Lemma QueryEscape_clean (s : string) (d : ascii) :
  separator d -> ContainsByte (QueryEscape s) d = false.
Proof.
  intros Hd. induction s as [|c r IH]; [done|].
  by rewrite QueryEscape_cons, ContainsByte_app, QueryEscape_byte_clean, IH.
Qed.

Lemma QueryUnescape_byte (c : ascii) (t : string) :
  QueryUnescape (QueryEscape (String c "") +:+ t) = String c <$> QueryUnescape t.
Proof.
  destruct c as [[] [] [] [] [] [] [] []]; reflexivity.
Qed.

Lemma QueryUnescape_QueryEscape (s : string) : QueryUnescape (QueryEscape s) = Some s.
Proof.
  induction s as [|c r IH]; [done|].
  by rewrite QueryEscape_cons, QueryUnescape_byte, IH.
Qed.

Lemma Cut_app (a b : string) (sep : ascii) :
  ContainsByte a sep = false -> Cut (a +:+ String sep b) sep = (a, b, true).
Proof.
  induction a as [|c a IH]; intros Ha.
  - change ("" +:+ String sep b) with (String sep b). simpl. by rewrite Ascii.eqb_refl.
  - change (String c a +:+ String sep b) with (String c (a +:+ String sep b)).
    simpl in *. apply orb_false_elim in Ha as [Hc Ha].
    by rewrite Hc, IH.
Qed.

Lemma Split_clean (a : string) (sep : ascii) :
  ContainsByte a sep = false -> Split a sep = [a].
Proof.
  induction a as [|c a IH]; intros Ha; [done|].
  simpl in *. apply orb_false_elim in Ha as [Hc Ha]. by rewrite Hc, IH.
Qed.

Lemma Split_app (a b : string) (sep : ascii) :
  ContainsByte a sep = false -> Split (a +:+ String sep b) sep = a :: Split b sep.
Proof.
  induction a as [|c a IH]; intros Ha.
  - change ("" +:+ String sep b) with (String sep b). simpl. by rewrite Ascii.eqb_refl.
  - change (String c a +:+ String sep b) with (String c (a +:+ String sep b)).
    simpl in *. apply orb_false_elim in Ha as [Hc Ha].
    by rewrite Hc, IH.
Qed.

Lemma Split_Join (l : list string) (sep : ascii) :
  l <> [] -> Forall (fun s => ContainsByte s sep = false) l ->
  Split (Join l (String sep "")) sep = l.
Proof.
  intros Hl Hclean. induction Hclean as [|x l Hx Hclean IH]; [done|].
  destruct l as [|y l].
  - by apply Split_clean.
  - change (Join (x :: y :: l) (String sep ""))
      with (x +:+ String sep (Join (y :: l) (String sep ""))).
    rewrite Split_app by done. by rewrite IH.
Qed.

Lemma parseSetting_setting (m : Values) (kv : string * string) :
  parseSetting m (setting kv) = addValue m kv.
Proof.
  destruct kv as [k x]. unfold parseSetting, setting, addValue. simpl.
  assert (ContainsByte (QueryEscape k +:+ "=" +:+ QueryEscape x) ";" = false) as ->.
  { rewrite !ContainsByte_app, !QueryEscape_clean by (unfold separator; auto). done. }
  assert (String.eqb (QueryEscape k +:+ "=" +:+ QueryEscape x) "" = false) as ->.
  { destruct (QueryEscape k); done. }
  change ("=" +:+ QueryEscape x) with (String "=" (QueryEscape x)).
  rewrite Cut_app by (apply QueryEscape_clean; unfold separator; auto).
  by rewrite !QueryUnescape_QueryEscape.
Qed.

Lemma fold_parseSetting (kvs : list (string * string)) (m : Values) :
  fold_left parseSetting (map setting kvs) m = fold_left addValue kvs m.
Proof.
  revert m. induction kvs as [|kv kvs IH]; intros m; [done|].
  simpl. by rewrite parseSetting_setting, IH.
Qed.

Lemma setting_clean (kv : string * string) : ContainsByte (setting kv) "&" = false.
Proof.
  unfold setting. rewrite !ContainsByte_app, !QueryEscape_clean by (unfold separator; auto).
  done.
Qed.

(** Parsing the settings of a list back. *)
Lemma ParseQuery_settings (kvs : list (string * string)) :
  ParseQuery (Join (map setting kvs) "&") = fold_left addValue kvs ∅.
Proof.
  unfold ParseQuery. destruct kvs as [|kv kvs]; [done|].
  rewrite (Split_Join (map setting (kv :: kvs)) "&").
  - apply fold_parseSetting.
  - done.
  - apply Forall_forall. intros s (kv' & -> & _)%list_elem_of_fmap. apply setting_clean.
Qed.

Lemma fold_addValue_key (k : string) (xs : list string) (m : Values) (k' : string) :
  fold_left addValue (map (pair k) xs) m !! k'
  = if decide (k' = k /\ xs <> []) then Some (default [] (m !! k') ++ xs) else m !! k'.
Proof.
  revert m. induction xs as [|x xs IH]; intros m.
  - cbn [map fold_left]. case_decide as H; [|done]. by destruct H as [_ ?].
  - cbn [map fold_left]. rewrite IH. unfold addValue. cbn [fst snd].
    destruct (decide (k' = k)) as [->|Hne].
    + rewrite lookup_insert_eq. simpl.
      rewrite (decide_True (P := k = k /\ x :: xs <> [])) by done.
      destruct xs as [|x' xs].
      * by rewrite decide_False by (by intros [_ ?]).
      * rewrite decide_True by done. by rewrite <- app_assoc.
    + rewrite lookup_insert_ne by done.
      rewrite !decide_False by (by intros [? _]). done.
Qed.

Lemma fold_addValue_keys (keys : list string) (f : string -> list string) (m : Values)
    (k' : string) :
  NoDup keys ->
  fold_left addValue (flat_map (fun k => map (pair k) (f k)) keys) m !! k'
  = if decide (k' ∈ keys /\ f k' <> []) then Some (default [] (m !! k') ++ f k')
    else m !! k'.
Proof.
  intros Hnodup. revert m.
  induction Hnodup as [|k keys Hk Hnodup IH]; intros m.
  - cbn [flat_map fold_left]. case_decide as H; [|done].
    by destruct H as [?%elem_of_nil _].
  - cbn [flat_map]. rewrite fold_left_app, IH, fold_addValue_key.
    destruct (decide (k' = k)) as [->|Hne].
    + rewrite (decide_False (P := k ∈ keys /\ _)) by (by intros [? _]).
      destruct (decide (f k = [])) as [E|E].
      * rewrite !decide_False; [done| |]; by intros [_ ?].
      * rewrite !decide_True; [done| |]; split; try done. apply elem_of_cons; by left.
    + rewrite (decide_False (P := k' = k /\ _)) by (by intros [? _]).
      destruct (decide (k' ∈ keys /\ f k' <> [])) as [[Hin Hf]|Hnot].
      * rewrite decide_True; [done|]. split; [|done]. apply elem_of_cons; by right.
      * rewrite decide_False; [done|]. intros [[?|?]%elem_of_cons ?]; [done|]. by apply Hnot.
Qed.

Lemma populated_parseSetting (m : Values) (s : string) :
  populated m -> populated (parseSetting m s).
Proof.
  intros Hm. unfold parseSetting.
  destruct (ContainsByte s ";"); [done|]. destruct (String.eqb s ""); [done|].
  destruct (Cut s "=") as [[key value] found].
  destruct (QueryUnescape key) as [k|]; [|done].
  destruct (QueryUnescape value) as [x|]; [|done].
  intros k'. destruct (decide (k' = k)) as [->|Hne].
  - rewrite lookup_insert_eq. intros [= H]. by destruct (default [] (m !! k)).
  - rewrite lookup_insert_ne by done. apply Hm.
Qed.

=-=-=

**Task goal**
Using the material above, write out each entry again with nothing changed.

**Written reply**
Lemma QueryEscape_clean (s : string) (d : ascii) :
  separator d -> ContainsByte (QueryEscape s) d = false.
Proof.
  intros Hd. induction s as [|c r IH]; [done|].
  by rewrite QueryEscape_cons, ContainsByte_app, QueryEscape_byte_clean, IH.
Qed.

Lemma QueryUnescape_byte (c : ascii) (t : string) :
  QueryUnescape (QueryEscape (String c "") +:+ t) = String c <$> QueryUnescape t.
Proof.
  destruct c as [[] [] [] [] [] [] [] []]; reflexivity.
Qed.

Lemma QueryUnescape_QueryEscape (s : string) : QueryUnescape (QueryEscape s) = Some s.
Proof.
  induction s as [|c r IH]; [done|].
  by rewrite QueryEscape_cons, QueryUnescape_byte, IH.
Qed.

Lemma Cut_app (a b : string) (sep : ascii) :
  ContainsByte a sep = false -> Cut (a +:+ String sep b) sep = (a, b, true).
Proof.
  induction a as [|c a IH]; intros Ha.
  - change ("" +:+ String sep b) with (String sep b). simpl. by rewrite Ascii.eqb_refl.
  - change (String c a +:+ String sep b) with (String c (a +:+ String sep b)).
    simpl in *. apply orb_false_elim in Ha as [Hc Ha].
    by rewrite Hc, IH.
Qed.

Lemma Split_clean (a : string) (sep : ascii) :
  ContainsByte a sep = false -> Split a sep = [a].
Proof.
  induction a as [|c a IH]; intros Ha; [done|].
  simpl in *. apply orb_false_elim in Ha as [Hc Ha]. by rewrite Hc, IH.
Qed.

Lemma Split_app (a b : string) (sep : ascii) :
  ContainsByte a sep = false -> Split (a +:+ String sep b) sep = a :: Split b sep.
Proof.
  induction a as [|c a IH]; intros Ha.
  - change ("" +:+ String sep b) with (String sep b). simpl. by rewrite Ascii.eqb_refl.
  - change (String c a +:+ String sep b) with (String c (a +:+ String sep b)).
    simpl in *. apply orb_false_elim in Ha as [Hc Ha].
    by rewrite Hc, IH.
Qed.

Lemma Split_Join (l : list string) (sep : ascii) :
  l <> [] -> Forall (fun s => ContainsByte s sep = false) l ->
  Split (Join l (String sep "")) sep = l.
Proof.
  intros Hl Hclean. induction Hclean as [|x l Hx Hclean IH]; [done|].
  destruct l as [|y l].
  - by apply Split_clean.
  - change (Join (x :: y :: l) (String sep ""))
      with (x +:+ String sep (Join (y :: l) (String sep ""))).
    rewrite Split_app by done. by rewrite IH.
Qed.

Lemma parseSetting_setting (m : Values) (kv : string * string) :
  parseSetting m (setting kv) = addValue m kv.
Proof.
  destruct kv as [k x]. unfold parseSetting, setting, addValue. simpl.
  assert (ContainsByte (QueryEscape k +:+ "=" +:+ QueryEscape x) ";" = false) as ->.
  { rewrite !ContainsByte_app, !QueryEscape_clean by (unfold separator; auto). done. }
  assert (String.eqb (QueryEscape k +:+ "=" +:+ QueryEscape x) "" = false) as ->.
  { destruct (QueryEscape k); done. }
  change ("=" +:+ QueryEscape x) with (String "=" (QueryEscape x)).
  rewrite Cut_app by (apply QueryEscape_clean; unfold separator; auto).
  by rewrite !QueryUnescape_QueryEscape.
Qed.

Lemma fold_parseSetting (kvs : list (string * string)) (m : Values) :
  fold_left parseSetting (map setting kvs) m = fold_left addValue kvs m.
Proof.
  revert m. induction kvs as [|kv kvs IH]; intros m; [done|].
  simpl. by rewrite parseSetting_setting, IH.
Qed.

Lemma setting_clean (kv : string * string) : ContainsByte (setting kv) "&" = false.
Proof.
  unfold setting. rewrite !ContainsByte_app, !QueryEscape_clean by (unfold separator; auto).
  done.
Qed.

(** Parsing the settings of a list back. *)
Lemma ParseQuery_settings (kvs : list (string * string)) :
  ParseQuery (Join (map setting kvs) "&") = fold_left addValue kvs ∅.
Proof.
  unfold ParseQuery. destruct kvs as [|kv kvs]; [done|].
  rewrite (Split_Join (map setting (kv :: kvs)) "&").
  - apply fold_parseSetting.
  - done.
  - apply Forall_forall. intros s (kv' & -> & _)%list_elem_of_fmap. apply setting_clean.
Qed.

Lemma fold_addValue_key (k : string) (xs : list string) (m : Values) (k' : string) :
  fold_left addValue (map (pair k) xs) m !! k'
  = if decide (k' = k /\ xs <> []) then Some (default [] (m !! k') ++ xs) else m !! k'.
Proof.
  revert m. induction xs as [|x xs IH]; intros m.
  - cbn [map fold_left]. case_decide as H; [|done]. by destruct H as [_ ?].
  - cbn [map fold_left]. rewrite IH. unfold addValue. cbn [fst snd].
    destruct (decide (k' = k)) as [->|Hne].
    + rewrite lookup_insert_eq. simpl.
      rewrite (decide_True (P := k = k /\ x :: xs <> [])) by done.
      destruct xs as [|x' xs].
      * by rewrite decide_False by (by intros [_ ?]).
      * rewrite decide_True by done. by rewrite <- app_assoc.
    + rewrite lookup_insert_ne by done.
      rewrite !decide_False by (by intros [? _]). done.
Qed.

Lemma fold_addValue_keys (keys : list string) (f : string -> list string) (m : Values)
    (k' : string) :
  NoDup keys ->
  fold_left addValue (flat_map (fun k => map (pair k) (f k)) keys) m !! k'
  = if decide (k' ∈ keys /\ f k' <> []) then Some (default [] (m !! k') ++ f k')
    else m !! k'.
Proof.
  intros Hnodup. revert m.
  induction Hnodup as [|k keys Hk Hnodup IH]; intros m.
  - cbn [flat_map fold_left]. case_decide as H; [|done].
    by destruct H as [?%elem_of_nil _].
  - cbn [flat_map]. rewrite fold_left_app, IH, fold_addValue_key.
    destruct (decide (k' = k)) as [->|Hne].
    + rewrite (decide_False (P := k ∈ keys /\ _)) by (by intros [? _]).
      destruct (decide (f k = [])) as [E|E].
      * rewrite !decide_False; [done| |]; by intros [_ ?].
      * rewrite !decide_True; [done| |]; split; try done. apply elem_of_cons; by left.
    + rewrite (decide_False (P := k' = k /\ _)) by (by intros [? _]).
      destruct (decide (k' ∈ keys /\ f k' <> [])) as [[Hin Hf]|Hnot].
      * rewrite decide_True; [done|]. split; [|done]. apply elem_of_cons; by right.
      * rewrite decide_False; [done|]. intros [[?|?]%elem_of_cons ?]; [done|]. by apply Hnot.
Qed.

Lemma populated_parseSetting (m : Values) (s : string) :
  populated m -> populated (parseSetting m s).
Proof.
  intros Hm. unfold parseSetting.
  destruct (ContainsByte s ";"); [done|]. destruct (String.eqb s ""); [done|].
  destruct (Cut s "=") as [[key value] found].
  destruct (QueryUnescape key) as [k|]; [|done].
  destruct (QueryUnescape value) as [x|]; [|done].
  intros k'. destruct (decide (k' = k)) as [->|Hne].
  - rewrite lookup_insert_eq. intros [= H]. by destruct (default [] (m !! k)).
  - rewrite lookup_insert_ne by done. apply Hm.
Qed.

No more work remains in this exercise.